Die Sperrung der Rahmede-Autobahntalbrücke bei Lüdenscheid wird für Unternehmen aus Siegen-Wittgenstein immer mehr zu einer Zerreißprobe. Die Industrie- und Handelskammer Siegen hat mit mehr als 50 Firmen aus unserem Kreis und dem Sauerland gesprochen und nach ihren Erfahrungen gefragt. Das Ergebnis: Die Belastungen für die Firmen sind massiv. Fast alle sind von steigenden Fahrt- und Personalkosten durch die langen Umwege betroffen.
Für den Zulieferer BIKAR-Metalle aus Bad Berleburg z.B. ist die Lage gerade eine Katastrophe. Das sagte uns Marketingleiter Jan Saßmannshausen. Täglich seien vom Werk in Bad Berleburg 10-15 LKW Richtung Ruhrgebiet oder den Niederlanden oder von dort hierher unterwegs. Aktuell habe man durch die Sperrung der Brücke schon rund 35.000 Euro Zusatzkosten.
Ähnlich erlebt das der Baumaschinen-Großhändler Weber aus Erndtebrück. „Das kann nirgendwo aufgefangen werden - außer, wenn wir die Preise erhöhen“, so Miteigentümer Jürgen Henrich im Gespräch mit Radio Siegen. Das Ganze sei ein erheblicher Wettbewerbsnachteil für die Firma.
Bei der Druckerei mrd aus Freudenberg haben die ersten Mitarbeiter aus Hagen sogar schon gekündigt.
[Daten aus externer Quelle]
Lemma converges_try_except {A}
    (C : (ASTNode -> addr -> M Value) -> M A)
    (H : exn -> (ASTNode -> addr -> M Value) -> M A) st r st' :
  monotone C → (∀ e, monotone (H e)) →
  converges (fun ev => try_except (C ev) (fun e => H e ev)) st r st' ↔
  ∃ r1 st1, converges C st r1 st1 ∧
    match r1 with
    | Raise e => converges (H e) st1 r st'
    | other => r = other ∧ st' = st1
    end.
Proof.
  intros HC HH. split.
  - intros (n & Hn & Hr). unfold try_except in Hn.
    destruct (C (eval n) st) as [r1 st1] eqn:E. exists r1, st1.
    destruct r1; simplify_eq; (split; [by exists n|]);
      first [done | by exists n].
  - intros (r1 & st1 & (n1 & H1 & Hr1) & Hk).
    destruct r1;
      try (destruct Hk as [-> ->]; exists n1; unfold try_except;
           by rewrite H1).
    destruct Hk as (n2 & H2 & Hr2). exists (Nat.max n1 n2). split; [|done].
    unfold try_except.
    rewrite (converges_more C n1 (Nat.max n1 n2) _ _ _ HC ltac:(lia) H1 Hr1).
    apply (converges_more (H e) n2); [done|lia|done|done].
Qed.

Lemma try_part_outcome body rescue env st r st' :
  converges (try_part body rescue env) st r st' ↔
  ∃ rb stb, block_evaluates body env st rb stb ∧
    match rb with
    | Raise e => converges (fun ev => rescue_handler ev rescue env e) stb r st'
    | other => r = other ∧ st' = stb
    end.
Proof.
  unfold try_part.
  apply (converges_try_except (fun ev => eval_block ev body env)
           (fun e ev => rescue_handler ev rescue env e));
    [by eauto with mono|].
  intros e ev ev' H. by apply rescue_handler_mono.
Qed.

(** C6, as the evaluator has it.  An attempt with a [finally] clause
    evaluates as the same attempt without it, followed by one evaluation of
    the [finally] block in the state that left behind.  The attempt without
    [finally] ends by returning a value (the body's, or the rescue block's
    after an error) or by raising (an error with no rescue clause, an error
    of the rescue block, or the [ReturnValue] of a [return]); on each of
    these exits the [finally] block runs, once.  If the block runs to its
    end, its value is dropped and the exit stands as it was; if the block
    raises, be it an error or the [ReturnValue] of a [return] inside it,
    that exception replaces the exit. *)
Theorem finally_runs_once_on_every_exit
    (body : list Statement) (rescue : option RescueClause)
    (fin : list Statement) (env : addr)
    (st : state) (r : res Value) (st' : state) :
  (evaluates (Exp (AttemptExpr body rescue (Some (mkFinallyClause fin))))
     env st r st' ↔
   ∃ r1 st1,
     evaluates (Exp (AttemptExpr body rescue None)) env st r1 st1 ∧
     match r1 with
     | Ret _ | Raise _ =>
         ∃ r2, block_evaluates fin env st1 r2 st' ∧
           r = match r2 with
               | Ret _ => r1
               | other => cast other
               end
     | _ => r = r1 ∧ st' = st1
     end)
  ∧ (evaluates (Exp (AttemptExpr body rescue None)) env st r st' ↔
     ∃ rb stb, block_evaluates body env st rb stb ∧
       match rb with
       | Raise e =>
           converges (fun ev => rescue_handler ev rescue env e) stb r st'
       | other => r = other ∧ st' = stb
       end).
Proof.
  split; [apply attempt_with_finally|].
  rewrite attempt_without_finally. apply try_part_outcome.
Qed.

Lemma finally_runs_once_on_every_exit_witness :
  evaluates
    (Exp (AttemptExpr [ExprStmt (VarRef "x")] None
            (Some (mkFinallyClause
                     [ExprStmt (Call (VarRef "print") [StringLiteral "f"])]))))
    global_env initial_state
    (Raise (UndefinedVariable "x")) (with_stdout [[VStr "f"]] initial_state).
Proof.
  apply (proj1 (finally_runs_once_on_every_exit
                  [ExprStmt (VarRef "x")] None
                  [ExprStmt (Call (VarRef "print") [StringLiteral "f"])]
                  global_env initial_state _ _)).
  exists (Raise (UndefinedVariable "x")), initial_state. split.
  - exists 4%nat. split; [reflexivity|discriminate].
  - exists (Ret VNone). split; [|reflexivity].
    exists 4%nat. split; [reflexivity|discriminate].
Defined.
Vorher hätten die Mitarbeiter einen Arbeitsweg von 40 Minuten gehabt, das habe sich auf zwei bis drei Stunden ausgedehnt, so Alexander Homrich von mrd gegenüber Radio Siegen. „Die Personalsituation mit Fachkräften ist ohnehin angespannt und das verschärft die ganze Situation jetzt noch“, so Homrich weiter.